You can customize the research assistant's behavior through several parameters:

- `report_structure`: Define a custom structure for your report (defaults to a standard research report format)
- `number_of_queries`: Number of search queries to generate per section (default: 2)
- `max_search_depth`: Maximum number of reflection and search iterations (default: 2)
- `planner_provider`: Model provider for planning phase (default: "openai", but can be "groq")
- `planner_model`: Specific model for planning (default: "o3-mini", but can be any Groq hosted model such as "deepseek-r1-distill-llama-70b")
- `writer_model`: Model for writing the report (default: "claude-3-5-sonnet-latest")
- `search_api`: API to use for web searches (default: Tavily)

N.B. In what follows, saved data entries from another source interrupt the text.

Definition setProp (target : value) (k : string) (v : value) : M unit :=
  fun h =>
    match target with
    | VUndefined | VNull => (Err TypeError, h)
    | VObj l =>
        match h !! l with
        | None => (Ok tt, h)
        | Some o =>
            match assoc (PStr k) (props o) with
            | Some (Data _ true) =>
                (Ok tt, <[l := withProps o (updateAssoc (PStr k) (Data v true) (props o))]> h)
            | Some _ => (Ok tt, h)
            | None =>
                let p := getPrototypeOf h target in
                if blocksSet (lookupChain (chainBound p) h p (PStr k)) then (Ok tt, h)
                else if extensible o then
                  (Ok tt, <[l := withProps o (props o ++ [(PStr k, Data v true)])%list]> h)
                else (Ok tt, h)
            end
        end
    | _ => (Ok tt, h)
    end.

(** ** The adapter

<<
    function promisifyFunction({ fn, context, multiArgs, dynamicLookupKey }) {
        let promisifiedFunction = function(...args) { ... }
        Object.defineProperty(promisifiedFunction, IS_PROMISIFIED, { enumerable: false, value: true });
        return promisifiedFunction;
    }
>>
    Evaluating the function expression creates the function object and the
    object at its [prototype] property; [defineProperty] adds the marker,
    read-only. *)

Definition promisifiedFunction_source : string :=
"function(...args) {

            if (context === USE_THIS) {
                context = this;
            }

            // dynamic lookup
            if (dynamicLookupKey) {
                fn = context[dynamicLookupKey];
            }

            return new Bluebird((resolve, reject) => {
                let resolver = createResolver({ resolve, reject, multiArgs });

                return fn.apply(context, [...args, resolver]);
            });
        }".

Definition promisifyFunction (fn context : value) (multiArgs : bool)
  (dynamicLookupKey : option string) : M value :=
  fun h =>
    let f := length h in
    let promisifiedFunction :=
      mkObject
        [ (PStr "length", Data (VNum 0) false);
          (PStr "name", Data (VStr "promisifiedFunction") false);
          (PStr "prototype", Data (VObj (S f)) true);
          (IS_PROMISIFIED, Data (VBool true) false) ]
        (VObj FunctionPrototype) true
        (Some (Promisified fn context multiArgs dynamicLookupKey))
        promisifiedFunction_source None in
    let prototypeObject :=
      mkObject [ (PStr "constructor", Data (VObj f) true) ]
        (VObj ObjectPrototype) true None "" None in
    (Ok (VObj f), (h ++ [promisifiedFunction; prototypeObject])%list).

(** ** Bulk conversion *)

(** A caller's [promisifier], called as [promisifier(obj[key], thunk)]; the
    thunk builds the default adapter when (and if) it is called. *)
Definition promisifierFn := value -> M value -> M value.

(**
<<
    function internalPromisifyAll(obj, suffix, filter, promisifier, multiArgs) {
        const functionKeys = getFunctionsToPromisify(obj, suffix);
        for (const key of functionKeys) {
            let promisified;
            if (promisifier) {
                promisified = promisifier(obj[key], () => {
                    return promisifyFunction({ fn: obj[key], context: USE_THIS, multiArgs, dynamicLookupKey: key });
                });
            }
            else {
                promisified = promisifyFunction({ fn: obj[key], context: USE_THIS, multiArgs, dynamicLookupKey: key });
            }
            obj[`${key}${suffix}`] = promisified;
        }
    }
>>
    [getFunctionsToPromisify] is called with two arguments, so its third
    parameter [filter] is undefined. *)

Definition defaultPromisified (obj : value) (key : string) (multiArgs : bool)
  : M value :=
  let! fn := lift (fun h => Get h obj (PStr key)) in
  promisifyFunction fn VUseThis multiArgs (Some key).

Definition installKey (obj : value) (suffix : string)
  (promisifier : option promisifierFn) (multiArgs : bool) (key : string)
  : M unit :=
  let! promisified :=
    match promisifier with
    | Some p =>
        let! fn := lift (fun h => Get h obj (PStr key)) in
        p fn (defaultPromisified obj key multiArgs)
    | None => defaultPromisified obj key multiArgs
    end in
  setProp obj (String.append key suffix) promisified.

Definition internalPromisifyAll (obj : value) (suffix : string)
  (filter : option filterFn) (promisifier : option promisifierFn)
  (multiArgs : bool) : M value :=
  let! functionKeys := lift (fun h => getFunctionsToPromisify h obj suffix None) in
  run! forEach functionKeys (installKey obj suffix promisifier multiArgs) in
  ret VUndefined.

(** A destructuring default [{ name = dflt }]: the default stands in for
    undefined, and for undefined only. *)
Definition orDefault (v dflt : value) : value :=
  match v with
  | VUndefined => dflt
  | _ => v
  end.

(** The options object handed to [promisifyAll].  [suffix] is the value the
    caller passed, undefined when absent.  [multiArgs] is the truthiness of
    the option, which is all the module tests (absent reads as false, as
    the default does); [filter] and [promisifier] are [None] when absent,
    undefined or null, which the module does not tell apart. *)
Record options : Type := mkOptions {
  context : value;
  multiArgs : bool;
  suffix : value;
  filter : option filterFn;
  promisifier : option promisifierFn
}.

Definition defaultOptions : options :=
  mkOptions VNull false (VStr "Async") None None.

(**
<<
    Bluebird.promisifyAll = function promisifyAll(obj, { context = null, multiArgs = false, suffix = "Async", filter = null, promisifier = null } = {}) {
        if (typeof suffix !== 'string' || !isIdentifier(suffix)) {
            throw new RangeError("The suffix should be a string matching [a-z$_][a-z$_0-9]*");
        }
        const keys = inheritedDataKeys(obj);
        for (const key of keys) {
            const fn = obj[key];
            if (key !== 'constructor' && isClass(fn)) {
                internalPromisifyAll(fn.prototype, suffix, filter, promisifier, multiArgs);
                internalPromisifyAll(fn, suffix, filter, promisifier, multiArgs);
            }
        }
        return internalPromisifyAll(obj, suffix, filter, promisifier, multiArgs);
    };
>> *)

(** The test of line 30, on the heap of the moment. *)
Definition recursesInto (h : heap) (key : string) (fn : value) : bool :=
  negb (String.eqb key "constructor") && isClass h fn.

Definition promisifyClass (obj : value) (suffix : string)
  (filter : option filterFn) (promisifier : option promisifierFn)
  (multiArgs : bool) (key : string) : M unit :=
  let! fn := lift (fun h => Get h obj (PStr key)) in
  let! isCls := lift (fun h => Ok (recursesInto h key fn)) in
  if isCls then
    let! p := lift (fun h => Get h fn (PStr "prototype")) in
    run! internalPromisifyAll p suffix filter promisifier multiArgs in
    run! internalPromisifyAll fn suffix filter promisifier multiArgs in
    ret tt
  else ret tt.

Definition suffix_message : string :=
  "The suffix should be a string matching [a-z$_][a-z$_0-9]*".

Definition promisifyAll (obj : value) (opts : options) : M value :=
  match orDefault (suffix opts) (VStr "Async") with
  | VStr sfx =>
      if isIdentifier sfx then
        let! keys := lift (fun h => Ok (inheritedDataKeys h obj)) in
        run! forEach keys
               (promisifyClass obj sfx (filter opts) (promisifier opts)
                  (multiArgs opts)) in
        internalPromisifyAll obj sfx (filter opts) (promisifier opts)
          (multiArgs opts)
      else throw (RangeError suffix_message)
  | _ => throw (RangeError suffix_message)
  end.

(**
<<
    Bluebird.promisify = function promisify(fn, { context = USE_THIS, multiArgs = false } = {}) {
        return promisifyFunction({ fn, context, multiArgs });
    };
>> *)
Definition promisify (fn context : value) (multiArgs : bool) : M value :=
  promisifyFunction fn (orDefault context VUseThis) multiArgs None.

(** ** Invoking an adapter *)

Definition withCall (o : object) (c : fcode) : object :=
  mkObject (props o) (proto o) (extensible o) (Some c) (source o) (future o).

Definition withFuture (o : object) (s : fstate) : object :=
  mkObject (props o) (proto o) (extensible o) (call o) (source o) (Some s).

(** A future settles once. *)
Definition settle (p : loc) (s : fstate) : M unit :=
  fun h =>
    match h !! p with
    | Some o =>
        match future o with
        | Some Pending => (Ok tt, <[p := withFuture o s]> h)
        | _ => (Ok tt, h)
        end
    | None => (Ok tt, h)
    end.



Definition resolver_source (multiArgs : bool) : string :=
  if multiArgs
  then "(err, ...values) => err ? reject(err) : resolve(Bluebird.all(values))"
  else "(err, value) => err ? reject(err) : resolve(value)".

(** The arrow function [createResolver] returns, as an object. *)
Definition resolverObject (multiArgs : bool) (p : loc) : object :=
  mkObject
    [ (PStr "length", Data (VNum (if multiArgs then 1 else 2)) false);
      (PStr "name", Data (VStr "") false) ]
    (VObj FunctionPrototype) true (Some (Resolver multiArgs p))
    (resolver_source multiArgs) None.

(** Lines 62 to 69 of the adapter's body: fix the context, look the function
    up, both by assignment to the captured variables.  The result is the
    pair [(fn, context)] that line 74 applies. *)
Definition bindCall (g : loc) (this : value) : M (value * value) :=
  fun h =>
    match h !! g with
    | Some o =>
        match call o with
        | Some (Promisified fn context multiArgs dynamicLookupKey) =>
            let context := if value_eqb context VUseThis then this else context in
            match dynamicLookupKey with
            | Some key =>
                if negb (String.eqb key "") then
                  match Get h context (PStr key) with
                  | Ok fn =>
                      (Ok (fn, context),
                       <[g := withCall o (Promisified fn context multiArgs dynamicLookupKey)]> h)
                  | Err e =>
                      (Err e,
                       <[g := withCall o (Promisified fn context multiArgs dynamicLookupKey)]> h)
                  end
                else
                  (Ok (fn, context),
                   <[g := withCall o (Promisified fn context multiArgs dynamicLookupKey)]> h)
            | None =>
                (Ok (fn, context),
                 <[g := withCall o (Promisified fn context multiArgs dynamicLookupKey)]> h)
            end
        | _ => (Err TypeError, h)
        end
    | None => (Err TypeError, h)
    end.

Definition adapterMultiArgs (h : heap) (g : loc) : bool :=
  match h !! g with
  | Some o =>
      match call o with
      | Some (Promisified _ _ m _) => m
      | _ => false
      end
  | None => false
  end.

Definition stack_message : string := "Maximum call stack size exceeded".

(** Own properties of a String wrapper: the characters by index. *)
Fixpoint indexProps (s : string) (n : nat) : list (pkey * desc) :=
  match s with
  | EmptyString => []
  | String c s' =>
      (PStr (indexName n), Data (VStr (String c EmptyString)) false)
      :: indexProps s' (S n)
  end.

(** [Object(v)] for a primitive [v] other than undefined and null. *)
Definition wrapperObject (v : value) : object :=
  match v with
  | VStr s =>
      mkObject
        (indexProps s 0 ++
         [(PStr "length", Data (VNum (Z.of_nat (String.length s))) false)])%list
        (VObj StringPrototype) true None "" None
  | VNum _ | VNaN => mkObject [] (VObj NumberPrototype) true None "" None
  | VBool _ => mkObject [] (VObj BooleanPrototype) true None "" None
  | _ => mkObject [] (VObj SymbolPrototype) true None "" None
  end.

(** The [this] binding of a function that is not strict, as the adapter is
    (the module has no ["use strict"]): undefined and null become the
    global object, another primitive is wrapped. *)
Definition thisBinding (globalThis this : value) : M value :=
  match this with
  | VUndefined | VNull => ret globalThis
  | VObj _ => ret this
  | _ => let! w := alloc (wrapperObject this) in ret (VObj w)
  end.

Section Invocation.

(** [Bluebird.all], the array-combination primitive of the future type. *)
Variable Bluebird_all : list value -> value.

(** [new Bluebird(executor)].  The class is the module's parameter; what it
    does with the executor is the class's business, so it is a parameter
    here too. *)
Variable Bluebird_new : (loc -> M value) -> M value.

(** The global object. *)
Variable globalThis : value.

(** [f.apply(this, args)].  A callee that is not callable is a TypeError.
    One unit of fuel is one frame of the call stack.  A function from
    outside the module is given the receiver as passed, its own binding
    rule being part of its [body]; the adapter binds it with
    [thisBinding]. *)
Fixpoint invoke (fuel : nat) (f : value) (this : value) (args : list value)
  : M value :=
  match fuel with
  | O => throw (RangeError stack_message)
  | S fuel' =>
      fun h =>
        match f with
        | VObj l =>
            match h !! l with
            | Some o =>
                match call o with
                | None => (Err TypeError, h)
                | Some (Native body) => (body this args, h)
                | Some (Resolver multiArgs p) =>
                    (run! createResolver
                       (fun v => settle p (Fulfilled v))
                       (fun e => settle p (Rejected (Thrown e)))
                       Bluebird_all multiArgs args in
                     ret VUndefined) h
                | Some (Promisified _ _ _ _) =>
                    (let! this := thisBinding globalThis this in
                     let! fc := bindCall l this in
                     let! m := lift (fun h => Ok (adapterMultiArgs h l)) in
                     Bluebird_new (fun p =>
                       let! resolver := alloc (resolverObject m p) in
                       invoke fuel' (fst fc) (snd fc)
                         (args ++ [VObj resolver])%list)) h
                end
            | None => (Err TypeError, h)
            end
        | _ => (Err TypeError, h)
        end
  end.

These configurations allow you to fine-tune the research process based on your needs, from adjusting the depth of research to selecting specific AI models for different phases of report generation.

### Model Considerations

(1) With Groq, there are token per minute (TPM) limits if you are on the `on_demand` service tier:
- The `on_demand` service tier has a limit of `6000 TPM`
- You will want a [paid plan](https://github.com/cline/cline/issues/47#issuecomment-2640992272) for section writing with Groq models

(2) `deepseek` [isn't great at function calling](https://api-docs.deepseek.com/guides/reasoning_model). Our assistant uses function calling to generate structured outputs for report sections and search queries within each section.  
- Because, section writing performs a larger number of function calls, OpenAI, Anthropic, and certain OSS models that are stromng at function calling like Groq's `llama-3.3-70b-versatile` are advised.
- If you see the following error, it is likely due to the model not being able to produce structured outputs (see [trace](https://smith.langchain.com/public/8a6da065-3b8b-4a92-8df7-5468da336cbe/r)):
```
groq.APIError: Failed to call a function. Please adjust your prompt. See 'failed_generation' for more details.
```

## How it works
   
1. `Plan and Execute` - Open Deep Research follows a [plan-and-execute workflow](https://github.com/assafelovic/gpt-researcher) that separates planning from research, allowing for human-in-the-loop approval of a report plan before the more time-consuming research phase. It uses, by default, a [reasoning model](https://www.youtube.com/watch?v=f0RbwrBcFmc) to plan the report sections. During this phase, it uses web search to gather general information about the report topic to help in planning the report sections. But, it also accepts a report structure from the user to help guide the report sections as well as human feedback on the report plan.
   
2. `Research and Write` - Each section of the report is written in parallel. The research assistant uses web search via [Tavily API](https://tavily.com/) or [Perplexity](https://www.perplexity.ai/hub/blog/introducing-the-sonar-pro-api) to gather information about each section topic. It will reflect on each report section and suggest follow-up questions for web search. This "depth" of research will proceed for any many iterations as the user wants. Any final sections, such as introductions and conclusions, are written after the main body of the report is written, which helps ensure that the report is cohesive and coherent. The planner determines main body versus final sections during the planning phase.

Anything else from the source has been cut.